◆ **Directions**: Find the word "strings" in the data. Return every line where it appears.

[[ Given data, beginning ]]

(** * policy-pulse: the HTTP client, the analysis hooks and the onboarding wizard

    A shallow embedding of the TypeScript sources

    - [lib/api] (the HTTP client wrapper and [analysisApi]),
    - [hooks/use-analysis.ts] (mutation and polling hooks),
    - [hooks/use-onboarding.ts] and [app/onboarding/page.tsx] (the wizard),

    followed by the properties the specification states about them.

    Conventions.  An [async] function is a computation in the monad [M]:
    it threads the list of HTTP requests issued so far and either returns
    a value or throws.  The network is an oracle of the environment
    ([Env]); the oracle is asked with the number of requests issued before
    and the request itself.  React state is a record, an event handler is
    a function on it, and the part of a handler after an [await] is a
    function of its own, so that other events may come in between. *)

From Stdlib Require Import ZArith List Bool Lia.
From stdpp Require Import base option list gmap strings pretty.

Set Warnings "-register-all".
Open Scope Z_scope.

(* ===================================================================== *)
(** ** JavaScript values *)
(* ===================================================================== *)

Module JS.

(** A JSON-like run-time value.  Numbers are integers (no claim reads a
    fractional number); an object is a finite map of its own properties. *)
Inductive JsVal :=
| JUndefined
| JNull
| JBool (b : bool)
| JNum (z : Z)
| JStr (s : string)
| JArr (l : list JsVal)
| JObj (m : gmap string JsVal).

(** [!!v] *)
Definition truthy (v : JsVal) : bool :=
  match v with
  | JUndefined | JNull => false
  | JBool b => b
  | JNum z => negb (z =? 0)
  | JStr s => match s with EmptyString => false | String _ _ => true end
  | JArr _ | JObj _ => true
  end.

(** [!!s] for a value of type [string | null | undefined]. *)
Definition truthy_str (s : option string) : bool :=
  match s with
  | Some (String _ _) => true
  | _ => false
  end.

(** [String(v)], as the [Error] constructor applies it to its message. *)
Fixpoint to_string (v : JsVal) : string :=
  match v with
  | JUndefined => "undefined"
  | JNull => "null"
  | JBool true => "true"
  | JBool false => "false"
  | JNum z => pretty z
  | JStr s => s
  | JArr l =>
      (fix join (l : list JsVal) : string :=
         match l with
         | [] => ""
         | [x] => match x with JNull | JUndefined => "" | _ => to_string x end
         | x :: xs =>
             (match x with JNull | JUndefined => "" | _ => to_string x end)
               +:+ "," +:+ join xs
         end) l
  | JObj _ => "[object Object]"
  end.

(** [v.k] for a key [k] that is not a built-in property of strings or
    arrays (the program reads [message] and [code] only).  [None] stands
    for the [TypeError] of a property read on [null] or [undefined]. *)
Definition get (v : JsVal) (k : string) : option JsVal :=
  match v with
  | JUndefined | JNull => None
  | JObj m => Some (default JUndefined (m !! k))
  | _ => Some JUndefined
  end.

(** An optional property: [undefined] is absence. *)
Definition defined (v : JsVal) : option JsVal :=
  match v with
  | JUndefined => None
  | _ => Some v
  end.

[[ Given data, end ]]

◆ **Task response**:
From stdpp Require Import base option list gmap strings pretty.
(** [v.k] for a key [k] that is not a built-in property of strings or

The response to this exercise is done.